The Case for An Altruistic Act
An article in The Atlantic details an experiment to determine the motivations behind altruistic acts. The experiment showed babies two videos – one where snacks were distributed evenly and another where they were distributed unevenly.
The babies’ reactions to the videos were measured by how long they looked at the screen, as surprise in nonverbal children can be measured by length of observation. The babies were then brought to a room where they chose to play with one of two toys, and then were asked to share with one of the people conducting the experiment.
The babies split into even thirds: one third were “selfish sharers” and would only let the other person play with the toy they did not choose. Another third were “altruistic sharers” and let the other person join in playing with the preferred toy. The final third did not share at all.
The conclusion of the experiment was drawn largely from the correlation between babies who were surprised by unfair treatment, and babies who were willing to share their preferred toys. According to the article, babies who understood “fair” behavior were more likely to share altruistically, and since babies do not have a concept of reciprocity, they were sharing simply because it was the right thing to do in their minds.

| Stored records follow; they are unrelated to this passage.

(** Scheduling a task. *)
Lemma schedule_inv (s : pool) (t : nat) (ts : list nat) :
  pool_inv n tasks s -> client s = C_SCHEDULE (t :: ts) ->
  exists ws, graphScheduleTask t (workers s) = Some ws /\ pool_inv n tasks (MkPool (nWorkers s) ws (C_SCHEDULE ts) (executed s) (lost s)).
Proof.
  intros I Hc. pose proof (pending_le s I) as Hp. rewrite Hc in Hp. cbn [pending length] in Hp. pose proof I as [I0 I1 I2 I3 I4 I5 I6].
  assert (Hsched : scheduled tasks s = (length tasks - S (length ts))%nat) by (unfold scheduled; by rewrite Hc).
  destruct (target_spec (workers s)) as (y & Hy & Hmin).
  { intros E. rewrite E in I1. cbn in I1. lia. }
  { intros w Hw. destruct (I5 w Hw) as [_ B]. rewrite (ok_size w (I3 w Hw)). lia. }
  unfold graphScheduleTask. rewrite Hy. eexists. split; [done|]. set (k := smallest _ _ _ _) in *. assert (Hyin : y ∈ workers s) by (by eapply list_elem_of_lookup_2).
  assert (Hmem : forall w, w ∈ awake <$> <[k := push t y]> (workers s) -> exists v, w = awake v /\ (v = push t y \/ v ∈ workers s)).
  { intros w (v & -> & Hv)%list_elem_of_fmap. exists v. split; [done|]. by apply elem_of_insert_worker in Hv. }
  unfold client_ok in I4. rewrite Hc in I4. constructor; cbn [nWorkers workers client executed lost].
  - done.
  - by rewrite length_fmap, length_insert.
  - intros u. rewrite <- I2. unfold all_tasks. cbn [workers client executed lost]. rewrite (fmap_holdings awake _ awake_holdings), Hc. cbn [pending].
    pose proof (held_update (workers s) k y (push t y) u Hy) as Hu. change (holdings (push t y)) with ((t :: localQueue y) ++ running y) in Hu. unfold holdings in Hu.
    rewrite !count_occ_app in *. rewrite (cnt_cons u t ts). rewrite (cnt_cons u t (localQueue y)) in Hu. lia.
  - intros w Hw. destruct (Hmem w Hw) as (v & -> & [->|Hv]); apply awake_ok; [right|left; by apply I3]. destruct (I3 y Hyin) as [O1 O2 O3]. cbn. split; [lia|done].
  - unfold client_ok. cbn [workers client]. intros w Hw. destruct (Hmem w Hw) as (v & -> & [->|Hv]); rewrite (proj2 (awake_queue _)); [exact (I4 y Hyin)|by apply I4].
  - assert (Hs' : scheduled tasks (MkPool (nWorkers s) (awake <$> <[k := push t y]> (workers s)) (C_SCHEDULE ts) (executed s) (lost s)) = S (scheduled tasks s)) by (rewrite Hsched; unfold scheduled; cbn; lia).
    rewrite Hs'. intros w Hw. destruct (Hmem w Hw) as (v & -> & [->|Hv]); rewrite (proj1 (awake_queue _)).
    + cbn [push with_queue localQueue length]. assert (Hmul : (length (localQueue y) * n <= length (held (workers s)))%nat).
      { rewrite <- I1. apply held_length. intros v Hv. specialize (Hmin v Hv). rewrite (ok_size y (I3 y Hyin)), (ok_size v (I3 v Hv)) in Hmin. lia. }
      destruct (I5 y Hyin) as [_ B]. split; [|lia]. replace (S (length (localQueue y)) - 1)%nat with (length (localQueue y)) by lia. lia.
    + destruct (I5 v Hv) as [B1 B2]. split; lia.
  - done.
Qed.
(** X2: A client that [NewClient] has made holds both functions: [Compress]
    and [Decompress] on it return, they neither panic nor hang. *)
Theorem NewClient_client_never_panics
    (gzipNewWriter : WriteCloser) (gzipNewReader : reader -> result ReadCloser)
    (quoteNonASCII : string -> string)
    (configs : list Config) (c : client) (ctx : Context) (input : reader) :
  NewClient gzipNewWriter gzipNewReader quoteNonASCII configs = Ok c ->
  (exists s, Compress c ctx input = Returns s)
  /\ (exists s, Decompress c ctx input = Returns s).
Proof.
  intros H. apply NewClient_fields in H as (w & d & ->). split.
  - eexists. reflexivity.
  - unfold Decompress. cbn [decompressor].
    destruct (d input) as [rc|err]; eexists; reflexivity.
Qed.

Lemma NewClient_client_never_panics_noop :
  NewClient sameWriter rejectingReader noNonASCII [onlyFormat FormatNoop] = Ok noopClient
  /\ (exists s, Compress noopClient Background badReader = Returns s)
  /\ (exists s, Decompress noopClient Background badReader = Returns s).
Proof.
  split; [reflexivity|].
  exact (NewClient_client_never_panics sameWriter rejectingReader noNonASCII
           [onlyFormat FormatNoop] noopClient Background badReader eq_refl).
Defined.

(** ** pkg/compressor: what reaches the output *)

Lemma concat_filter_nonEmpty (l : list bytes) :
  List.concat (filter nonEmpty l) = List.concat l.
Proof.
  induction l as [|[|b p] l IH]; simpl; auto.
  now rewrite IH.
Qed.

(** [io.Copy] to the write end under any context: what the read end takes
    is a beginning of what the source hands out, a write that is cut short
    adding a beginning of its piece; the pipe is not closed. *)
Lemma ioCopy_sameWriter_prefix (ctx : Context) (r : reader) (h : history) :
  exists t rest,
    snd (runSink ctx (ioCopy sameWriter tt r) h) = h ++ t
    /\ List.concat (chunksOf r) = pipeBytes t ++ rest
    /\ pipeClosed t = false.
Proof.
  revert h. induction r as [|err|p next IH]; intros h.
  - exists [], []. simpl. now rewrite app_nil_r.
  - exists [], []. simpl. now rewrite app_nil_r.
  - destruct p as [|b p].
    + destruct (IH h) as (t & rest & Ht & Hb & Hc). exists t, rest. simpl. auto.
    + cbn [ioCopy sameWriter Write bind runSink chunksOf List.concat].
      unfold ctxWrite.
      destruct (ctx (List.length h)) as [[err taken]|].
      * destruct (pipeClosed h || negb (nonEmpty (firstn taken (b :: p)))).
        -- exists [], ((b :: p) ++ List.concat (chunksOf next)).
           cbn. now rewrite app_nil_r.
        -- exists [Wrote (firstn taken (b :: p))],
             (skipn taken (b :: p) ++ List.concat (chunksOf next)).
           cbn [runSink fst snd pipeBytes pipeClosed existsb isClose orb].
           rewrite app_nil_r, app_assoc, firstn_skipn.
           change (List.length (b :: p) <? 0)%nat with false.
           cbn [runSink snd]. repeat split.
      * destruct (pipeClosed h).
        -- exists [], ((b :: p) ++ List.concat (chunksOf next)).
           cbn. now rewrite app_nil_r.
        -- cbn [List.length]. rewrite Nat.ltb_irrefl, Nat.eqb_refl.
           destruct (IH (h ++ [Wrote (b :: p)])) as (t & rest & Ht & Hb & Hc).
           exists (Wrote (b :: p) :: t), rest.
           rewrite Ht, <- app_assoc. cbn [app pipeBytes]. rewrite Hb.
           now rewrite <- app_assoc.
Qed.

(** X3: Through [Decompress] the output is, under any context and for any
    decompressor, a beginning of the decompressed stream; through
    [Compress] with the pass-through compressor, a beginning of the
    input.  Nothing is added, dropped in the middle or reordered. *)
Theorem output_is_prefix
    (w : WriteCloser) (d : ReadCloser) (ctx : Context) (input : reader) :
  (exists h rest,
      settle (Decompress {| compressor := Some w;
                            decompressor := Some (fun _ => Ok d) |} ctx input)
      = Some h
      /\ List.concat (chunksOf (reads d)) = pipeBytes h ++ rest)
  /\
  (exists h rest,
      settle (Compress {| compressor := Some sameWriter;
                          decompressor := Some (fun _ => Ok d) |} ctx input)
      = Some h
      /\ List.concat (chunksOf input) = pipeBytes h ++ rest).
Proof.
  split.
  - rewrite (settle_Decompress ctx _ _ _ d eq_refl).
    destruct (ioCopy_sameWriter_prefix ctx (reads d) []) as (t & rest & Ht & Hb & _).
    eexists. exists rest. split; [reflexivity|].
    rewrite decompressFunc_run. cbv zeta. rewrite Hb. f_equal.
    destruct (snd (fst (runSink ctx (ioCopy sameWriter tt (reads d)) [])));
      cbn [fst snd]; rewrite Ht; cbn [app];
      rewrite ?pipeBytes_app; cbn [pipeBytes]; now rewrite ?app_nil_r.
  - rewrite settle_Compress.
    destruct (ioCopy_sameWriter_prefix ctx input []) as (t & rest & Ht & Hb & _).
    eexists. exists rest. split; [reflexivity|].
    rewrite compressFunc_run. cbv zeta. rewrite Hb. f_equal.
    cbn [sameWriter Close winit runSink ctxClose fst snd] in *.
    destruct (snd (fst (runSink ctx (ioCopy sameWriter tt input) [])));
      cbn [fst snd]; rewrite Ht; cbn [app];
      rewrite ?pipeBytes_app; cbn [pipeBytes]; now rewrite ?app_nil_r.
Qed.
(** the further lines: as many as there are *)
Lemma hd_more_lines :
  forall fuel st,
    hd_error (iterate true (run (Seq newline (Seq indent (Star true Dot))))
                      fuel st)
    = Some (advance (more_lines_len fuel (rest st)) st).
Proof.
  induction fuel as [|fuel IH]; intros st.
  - simpl. now rewrite advance_0.
  - cbn [iterate more_lines_len]. rewrite run_line.
    destruct (rest st) as [|c s1] eqn:E;
      [cbn [flat_map app hd_error]; now rewrite advance_0|].
    destruct (c =? 10)%Z;
      [|cbn [flat_map app hd_error]; now rewrite advance_0].
    unfold indented_line_len.
    destruct (indent_len s1) as [k|];
      [|cbn [flat_map app hd_error]; now rewrite advance_0].
    set (L := line_len (skipn k s1)).
    destruct (down L ++ [0]) as [|j js] eqn:Ed;
      [now destruct L|].
    assert (Hj : j = L).
    { assert (H := hd_down L). rewrite Ed in H. now injection H. }
    subst j. cbn [map]. rewrite hd_app.
    set (mid := advance (1 + (k + L)) st).
    assert (Hmid : rest mid = skipn (S (k + L)) (c :: s1))
      by (unfold mid; cbn [rest advance]; now rewrite E).
    erewrite hd_flat_map.
    2:{ replace (length (rest mid) <? length (c :: s1)) with true.
        - apply IH.
        - symmetry. apply Nat.ltb_lt. rewrite Hmid, length_skipn. simpl. lia. }
    rewrite Hmid. unfold mid. rewrite advance_advance. reflexivity.
Qed.
(** Length of the match of the URL pattern at the head of [s]. *)
Definition url_len (s : pystr) : option nat :=
  if startswith (u "https://") s then
    match take_while not_space (skipn 8 s) with
    | [] => None
    | body => Some (8 + length body)%nat
    end
  else if startswith (u "http://") s then
    match take_while not_space (skipn 7 s) with
    | [] => None
    | body => Some (7 + length body)%nat
    end
  else None.

(** A text matches the URL pattern when it is [http://] or [https://]
    followed by one or more characters that are not white space. *)
Definition is_scheme (p : pystr) : Prop := p = u "http://" \/ p = u "https://".

Definition matches_url (w : pystr) : Prop :=
  exists scheme body,
    is_scheme scheme /\ body <> [] /\
    Forall (fun c => is_space c = false) body /\ w = scheme ++ body.

(** [msg] contains a substring matching the URL pattern. *)
Definition contains_url (msg : pystr) : Prop :=
  exists pre w post, msg = pre ++ w ++ post /\ matches_url w.

(** [w] is the first match in [msg]: no match begins further left, and no
    match beginning at the same place is longer. *)
Definition first_url_match (msg w : pystr) : Prop :=
  exists pre post,
    msg = pre ++ w ++ post /\ matches_url w /\
    forall pre' w' post',
      msg = pre' ++ w' ++ post' -> matches_url w' ->
      (length pre <= length pre')%nat /\
      (length pre' = length pre -> length w' <= length w)%nat.

(** The URL pattern has no group. *)
Definition url_rel (s : pystr) : option (nat * caps) :=
  match url_len s with
  | Some len => Some (len, None)
  | None => None
  end.

(** The keywords are made of lower-case ASCII and CJK characters only, so
    lowering leaves them as they are. *)
Definition plain (k : pystr) : bool :=
  forallb ascii_or_cjk k && str_eqb (map basic_lower k) k.

(** Length and group of the match of the selector pattern at the head of
    [s]: a quote, the longest run of other characters, a quote. *)
Definition sel_rel (s : pystr) : option (nat * caps) :=
  match s with
  | q :: rest =>
    if is_quote q then
      match take_while not_quote rest with
      | [] => None
      | body =>
        match skipn (length body) rest with
        | _ :: _ => Some (length body + 2, Some (1, 1 + length body))%nat
        | [] => None
        end
      end
    else None
  | [] => None
  end.

(** [sel] is quoted at the head of [s]: a quote, the non-empty text [sel]
    without quotes, a quote.  The two quotes need not be the same. *)
Definition quoted_at (s sel : pystr) : Prop :=
  exists q1 q2 post,
    s = q1 :: sel ++ q2 :: post /\
    is_quote q1 = true /\ is_quote q2 = true /\
    sel <> [] /\ Forall (fun c => is_quote c = false) sel.

(** [sel] is the first quoted text of [msg]. *)
Definition first_quoted (msg sel : pystr) : Prop :=
  exists pre rest,
    msg = pre ++ rest /\ quoted_at rest sel /\
    forall pre' rest' sel',
      msg = pre' ++ rest' -> quoted_at rest' sel' ->
      (length pre <= length pre')%nat.

(** What the selector lookup does once the trigger word is there. *)
Definition search_selector (task : pystr) : option pystr :=
  match re_search selector_pattern task with
  | Some selector_match => group1 selector_match
  | None => None
  end.

(** A computation that issues no request and gives the same result
    whatever was issued before. *)
Definition logless {A : Type} (c : M A) : Prop :=
  exists v, forall log, c log = (v, log).

(** The value of a computation that issues no request. *)
Definition value_of {A : Type} (c : M A) : res A := fst (c []).

Section DispatchSpec.

Variable db : unicode_db.
Variable py_repr : pyval -> pystr.
Variable valves : Valves.

(** The request either path builds around its content. *)
Definition request_for (content : pystr) : http_request :=
  {| req_url := chrome_agent_url valves ++ endpoint;
     req_json := chat_payload content;
     req_timeout := timeout valves |}.

(** What a path returns once the backend has answered. *)
Definition after_post (default_content done failed : pystr) (o : outcome)
  : res pystr :=
  match o with
  | Failed e => Raise e
  | Responded r =>
    value_of (handle_response py_repr default_content done failed r)
  end.

(** [full_task] of [_execute_general_task] and [extract_task] of
    [_extract_data]. *)
Definition general_content (task : pystr) (url : option pystr) : pystr :=
  if truthy_opt url then u "访问 " ++ format_opt url ++ u " 然后 " ++ task
  else task.

Definition extract_content (task : pystr) (url : option pystr) : pystr :=
  if truthy_opt url then
    if truthy_opt (find_selector db task) then
      (u "访问 " ++ format_opt url ++ u " 然后 " ++ task)
        ++ u "，使用选择器: " ++ format_opt (find_selector db task)
    else u "访问 " ++ format_opt url ++ u " 然后 " ++ task
  else task.

(** The text the three [except] clauses turn an exception into. *)
Definition failure_text (e : pyexc) : pystr :=
  if is_ConnectionError e then
    u "❌ 无法连接到 Chrome Agent 服务器，请确保服务正在运行"
  else if is_Timeout e then u "⏱️ 请求超时，任务可能需要更长时间执行"
  else u "❌ 执行失败: " ++ exc_str e.

Definition caught (r : res pystr) : pystr :=
  match r with
  | Ok s => s
  | Raise e => failure_text e
  end.

(** The request a browser task issues, and the answer it gives. *)
Definition task_request (task : pystr) : http_request :=
  request_for
    (if is_extract_task db task then extract_content task (find_url task)
     else general_content task (find_url task)).

Definition task_answer (task : pystr) (o : outcome) : res pystr :=
  if is_extract_task db task then
    after_post (u "数据提取完成") (u "✅ 数据提取完成") (u "❌ 数据提取失败") o
  else
    after_post (u "任务已完成") (u "✅ 任务执行完成") (u "❌ 任务执行失败") o.

End DispatchSpec.

(** [k] is a substring of [s]. *)
Definition substring (k s : pystr) : Prop :=
  exists pre post, s = pre ++ k ++ post.

(** The lowered message contains a keyword of the fixed list. *)
Definition contains_keyword (db : unicode_db) (msg : pystr) : Prop :=
  exists k, In k browser_keywords /\ substring k (lower db msg).

(** Sample inputs. *)
Definition chat_message : pystr := u "just chatting, how are you".

Definition silent_backend : list http_request -> http_request -> outcome :=
  fun _ _ => Failed (other_exception (u "unreachable")).

Definition no_repr : pyval -> pystr := fun _ => [].

Definition is_cjk (c : Z) : bool := ((19968 <=? c) && (c <=? 40959))%Z.

Definition is_lower_ascii (c : Z) : bool :=
  ((c =? 32) || (97 <=? c) && (c <=? 122))%Z.

(** The trigger of the selector lookup: the literal Chinese word in the
    message, or [selector] in the lowered message. *)
Definition selector_trigger (db : unicode_db) (task : pystr) : Prop :=
  substring (u "选择器") task \/ substring (u "selector") (lower db task).

(** The word selector, a space, then h1 with a double quote before it
    and a single quote after it. *)
Definition mixed_quotes : pystr := u "selector " ++ [34%Z] ++ u "h1" ++ [39%Z].

Inductive sub_intent := Extract | General.

(** The branch [_execute_browser_task] takes. *)
Definition sub_intent_of (db : unicode_db) (task : pystr) : sub_intent :=
  if is_extract_task db task then Extract else General.

(** A path run under the [try] of [_execute_browser_task]. *)
Definition guarded (c : M pystr) : M pystr :=
  fun log => let (r, log') := c log in (Ok (caught r), log').

Definition title_task : pystr := u "抓取 https://example.com 的标题".

(** The three texts of the [except] clauses. *)
Definition msg_cannot_connect : pystr :=
  u "❌ 无法连接到 Chrome Agent 服务器，请确保服务正在运行".

Definition msg_timed_out : pystr := u "⏱️ 请求超时，任务可能需要更长时间执行".

Definition msg_failed : pystr := u "❌ 执行失败: ".

(** What [requests] raises when connecting takes longer than the timeout:
    an instance of both [ConnectionError] and [Timeout]. *)
Definition ConnectTimeout : pyexc :=
  {| is_ConnectionError := true; is_Timeout := true;
     exc_str := u "connect timeout" |}.

Definition ReadTimeout : pyexc :=
  {| is_ConnectionError := false; is_Timeout := true;
     exc_str := u "read timed out" |}.

(** The wording of the two task kinds. *)
Definition done_text (i : sub_intent) : pystr :=
  match i with
  | Extract => u "✅ 数据提取完成"
  | General => u "✅ 任务执行完成"
  end.

Definition failed_text (i : sub_intent) : pystr :=
  match i with
  | Extract => u "❌ 数据提取失败"
  | General => u "❌ 任务执行失败"
  end.

Definition default_content (i : sub_intent) : pystr :=
  match i with
  | Extract => u "数据提取完成"
  | General => u "任务已完成"
  end.

Definition clicked_response : response :=
  {| status_code := 200;
     text := [];
     json := Ok (PDict [(u "choices",
                         PList [PDict [(u "message",
                                        PDict [(u "content",
                                                PStr (u "Clicked"))])]])]) |}.

Definition click_task : pystr := u "打开网页 https://a.com 并点击按钮".

Definition open_extract_url : pystr := u "打开 https://extract-data.example.com".

(** ** Vocabulary of the further properties *)

(** The answer of a browser task opens with one of three signs: the check
    mark U+2705, the cross U+274C or the stopwatch U+23F1. *)
Definition has_marker (s : pystr) : bool :=
  match s with
  | c :: _ => ((c =? 9989) || (c =? 10060) || (c =? 9201))%Z
  | [] => false
  end.

(** The shapes an answer to a completed response can have. *)
Definition answer_shape (done failed : pystr) (a : res pystr) : Prop :=
  (exists e, a = Raise e) \/
  (exists x, a = Ok (done ++ x)) \/
  (exists x, a = Ok (failed ++ x)) \/
  (exists x, a = Ok (u "❌ 服务器错误 (" ++ x)).
Lemma menu_step (self : Calculator.t) (con : console) :
  (if (length (history self) mod 3 =? 0)%nat then show_menu else done tt)
    (self, con) =
  (Done tt,
   (self,
    written con
      (if (length (history self) mod 3 =? 0)%nat
       then menu_text (history self) else []))).
Proof.
  destruct (length (history self) mod 3 =? 0)%nat.
  - apply show_menu_run.
  - now rewrite written_nil.
Qed.

(** The loop body up to the input, by the next event. *)
Lemma run_prompt_line (self : Calculator.t) (con : console)
    (text : string) (rest : list input_event) :
  stdin con = Line text :: rest ->
  run_prompt str_strip str_lower (self, con) =
    (Done (str_lower (str_strip text)),
     (self, answered con (turn_opening (history self)))).
Proof.
  intros Hin. unfold run_prompt.
  erewrite C_bind_done by reflexivity. cbn [fst].
  erewrite C_bind_done by apply menu_step.
  erewrite get_user_input_line by exact Hin.
  now rewrite answered_written.
Qed.

Lemma run_prompt_interrupt (self : Calculator.t) (con : console)
    (rest : list input_event) :
  stdin con = Interrupt :: rest ->
  run_prompt str_strip str_lower (self, con) =
    (Done "quit", (self, answered con (turn_opening (history self)))).
Proof.
  intros Hin. unfold run_prompt.
  erewrite C_bind_done by reflexivity. cbn [fst].
  erewrite C_bind_done by apply menu_step.
  erewrite get_user_input_interrupt by exact Hin.
  now rewrite answered_written.
Qed.

Lemma run_prompt_eof (self : Calculator.t) (con : console) :
  stdin con = [] ->
  run_prompt str_strip str_lower (self, con) =
    (Raised (Exception (OtherException "EOFError" "EOF when reading a line")),
     (self, answered con (turn_opening (history self)))).
Proof.
  intros Hin. unfold run_prompt.
  erewrite C_bind_done by reflexivity. cbn [fst].
  erewrite C_bind_done by apply menu_step.
  erewrite get_user_input_eof by exact Hin.
  now rewrite answered_written.
Qed.

Lemma validate_expression_run (expression : string) (self : Calculator.t)
    (con : console) :
  validate_expression str_lower expression (self, con) =
    (Done (negb (String.eqb expression "")),
     (self,
      written con
        (if String.eqb expression "" then printed ["❌ 错误：输入不能为空"]
         else []))).
Proof.
  unfold validate_expression. destruct expression as [|a expression].
  - reflexivity.
  - cbn [String.eqb negb].
    destruct (string_in _ _); now rewrite written_nil.
Qed.

Lemma calculate_run (expression : string) (self : Calculator.t)
    (con : console) :
  calculate H str_lower expression (self, con) =
    (match fst (SafeExpressionEvaluator.eval H expression (evaluator self)) with
     | Ret v => Done v
     | Raise e => Raised (Exception e)
     end, (self, con)).
Proof.
  assert (Hboth : calculate H str_lower expression =
                  calculate_basic H expression).
  { unfold calculate. now destruct (existsb _ _). }
  rewrite Hboth.
  unfold calculate_basic, try_catch, mbind, C_bind, and_then, evaluator_eval.
  destruct (eval_outcome H (evaluator self) expression) as [[v Hv]|[msg Hv]];
    rewrite Hv; destruct self; reflexivity.
Qed.

Lemma add_to_history_run (expression display : string) (result : value)
    (self : Calculator.t) (con : console) :
  format_result result = Ret display ->
  add_to_history expression result (self, con) =
    (Done tt,
     (with_history self (history self ++ [expression +:+ " = " +:+ display]),
      con)).
Proof.
  intros Hf. unfold add_to_history. rewrite Hf. reflexivity.
Qed.

Lemma is_expression_spec (expression : string) :
  is_expression expression = true ->
  String.eqb expression "" = false /\
  string_in expression ["quit"; "exit"] = false /\
  String.eqb expression "history" = false /\
  String.eqb expression "clear" = false.
Proof using Type.
  unfold is_expression, string_in. cbn [existsb].
  rewrite negb_true_iff, !orb_false_iff.
  intros (-> & -> & -> & -> & -> & _). repeat split.
Qed.

(** The statements after the input, on a text that is no command: the
    outcome follows the evaluator and [format_result]. *)
Lemma run_command_expression (expression : string) (self : Calculator.t)
    (con : console) :
  is_expression expression = true ->
  run_command H str_lower expression (self, con) =
    match fst (SafeExpressionEvaluator.eval H expression (evaluator self)) with
    | Raise e => (Raised (Exception e), (self, written con [computing]))
    | Ret v =>
        match format_result v with
        | Raise e => (Raised (Exception e), (self, written con [computing]))
        | Ret display =>
            (Done Continue,
             (with_history self
                (history self ++ [expression +:+ " = " +:+ display]),
              written con [computing; result_text expression display]))
        end
    end.
Proof using H str_lower.
  intros He. apply is_expression_spec in He as (He & Hq & Hh & Hc).
  unfold run_command. rewrite Hq, Hh, Hc.
  erewrite C_bind_done by apply validate_expression_run.
  rewrite He. cbn [negb]. rewrite written_nil.
  erewrite C_bind_done by apply print_run.
  destruct (fst (SafeExpressionEvaluator.eval H expression (evaluator self)))
    as [v|e] eqn:Hev.
  - erewrite C_bind_done by (rewrite calculate_run, Hev; reflexivity).
    destruct (format_result v) as [display|e] eqn:Hf.
    + erewrite C_bind_done by reflexivity.
      erewrite C_bind_done by apply print_run.
      erewrite C_bind_done by (apply add_to_history_run; exact Hf).
      rewrite written_written. reflexivity.
    + erewrite C_bind_raised by reflexivity.
      reflexivity.
  - erewrite C_bind_raised by (rewrite calculate_run, Hev; reflexivity).
    reflexivity.
Qed.

(** What the loop does with an exception that is no [EOFError]. *)
Lemma run_except_goes_on (e : exn) (self : Calculator.t) (con : console) :
  is_EOFError e = false ->
  exists handler,
    run_except (Exception e) = Some handler /\
    handler (self, con) = (Done Continue, (self, written con [error_text e])).
Proof.
  intros He. unfold run_except. rewrite He.
  destruct e; eexists; (split; [reflexivity|]);
    erewrite C_bind_done by apply print_run; reflexivity.
Qed.

Lemma format_result_raises (v : value) (e : exn) :
  format_result v = Raise e -> is_EOFError e = false.
Proof.
  destruct v as [x|re im]; [|now intros [= <-]].
  unfold format_result, float_int, float_round, float_sub_int, int_to_float,
    long_from_double.
  intros Hf.
  repeat match type of Hf with
         | context [match ?c with _ => _ end] => destruct c; simpl in Hf
         | context [if ?c then _ else _] => destruct c; simpl in Hf
         end;
    try discriminate Hf; injection Hf as <-; reflexivity.
Qed.

Lemma eval_raises_value_error (expression : string)
    (ev : SafeExpressionEvaluator.t) (e : exn) :
  fst (SafeExpressionEvaluator.eval H expression ev) = Raise e ->
  exists msg, e = ValueError msg.
Proof.
  destruct (eval_outcome H ev expression) as [[v Hv]|[msg Hv]];
    rewrite Hv; simpl; intros [= <-]. now exists msg.
Qed.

The Selfish Act of Caring for Others
Conversely, the existence of altruism in adults has been debated since the time of Aristotle. Neel Burton talks about this debate in his article for Psychology Today, “Does Altruism Exist.”
Burton explains that “Altruistic acts are self-interested, if not because they relieve anxiety, then perhaps because they lead to pleasant feelings of pride and satisfaction; the expectation of honor or reciprocation; or the greater likelihood of a place in heaven; and even if neither of the above, then at least because they relieve unpleasant feelings such as the guilt or shame of not having acted at all.” By this perspective, even Mother Theresa was acting selfishly as she had dedicated her life to a higher power and acted in His name.
Burton goes on to explain that if the self-interest is “accidental,” then perhaps the act could be considered altruistic in its conscious nature. However, the self-satisfaction is instinctive, meaning that we only consider the act at all because we unconsciously know it has benefit to ourselves.
A celebrity may make an anonymous donation to a charity, but they do so because they know they have money to spare, and they know that remaining anonymous helps them avoid having their motivations questioned. Therefore, their act is not truly altruistic at all.
The debate on altruism continues, but it certainly should not stop us from acting kindly towards others. Whether we act in our own self-interest or out of the goodness of our hearts, the result is the same: we have contributed to a better tomorrow.